MEXICO CITY (AP) — A judge issued an injunction Monday against a law passed in April that allows Mexico’s government to seize private gas stations or terminals in case of “imminent danger to national security, energy security or the economy” and give them to the state-owed oil company Pemex to run.
The ruling was the latest legal setback for President Andrés Manuel López Obrador, who has already tangled with the judicial branch and regulatory agencies over initiatives that many critics say violate the country’s constitution.
The government can appeal the injunction.
López Obrador says the law is meant to combat contraband gasoline imports, because he claims private imports of gasoline — which he dislikes on ideological grounds — often don’t pay taxes.
Mexico only allowed private gas stations starting in 2016, and they quickly took a large share of the market from Pemex, whose franchised stations were known for low-quality fuel and shorting customers on the volume of fuel delivered.
The president argues that private companies which import gasoline without paying taxes on it should be closed, their stations taken over and given to Pemex to run.
But López Obrador revealed another motive behind the law — his nationalistic campaign to end gasoline imports. His pet projects include building oil refineries, and he also wants to rein in foreign companies that built wind and solar farms to produce electricity in Mexico.

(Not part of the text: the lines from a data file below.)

(** Names none of which is ready before another one. *)
Record blocked (C : string -> Prop) (toHandle : gmap string (list string)) (checked : gset string) : Prop := {
  blocked_keys : forall x, C x -> toHandle !! x = Some (relatives x) /\ x ∉ checked;
  blocked_next : forall x, C x -> exists r, r ∈ relatives x /\ C r;
}.

Lemma blocked_step C toHandle checked cur :
  blocked C toHandle checked -> ready checked toHandle cur ->
  blocked C (foldr delete toHandle cur) (list_to_set cur ∪ checked).
Proof.
  intros [Hk Hn] [_ Hc]. split; [|done]. intros x Hx. destruct (Hk x Hx) as [Ht Hx'].
  assert (x ∉ cur) as Hcur.
  { intros (rs & E & Hr)%Hc. destruct (Hn x Hx) as (r & Hin & HC). rewrite Ht in E. simplify_eq.
    by apply (Hk r HC), Hr. }
  rewrite lookup_foldr_delete, bool_decide_eq_false_2 by done. split; [done|]. set_solver.
Qed.

Lemma group_hangs C y fuel : forall toHandle checked sets s, C y -> blocked C toHandle checked ->
  wp (groupLoop fuel toHandle checked sets) s (fun r _ => r = None).
Proof.
  induction fuel as [|fuel IH]; intros toHandle checked sets s Hy Hb.
  all: assert (toHandle <> ∅) as Hne by (intros ->; by destruct (blocked_keys _ _ _ Hb y Hy)).
  - unfold groupLoop. rewrite bool_decide_eq_false_2 by done. by apply wp_ret.
  - apply groupLoop_unfold; [done|]. intros s' cur Hr. apply IH; [done|]. by apply blocked_step.
Qed.

Definition onCycle (y x : string) : Prop := tc (dependsOnIt relatives) y x /\ tc (dependsOnIt relatives) x y.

López Obrador has already gotten Congress to pass laws to give the state-owned electric power utility preference over private renewable and natural-gas generating plants, even though many of the state-owned plants burn dirtier fuels like fuel oil, coal or diesel.
The same judge has issued an injunction against those rules, and López Obrador has publicly attacked him and other judges, suggesting they are in the pockets of private firms.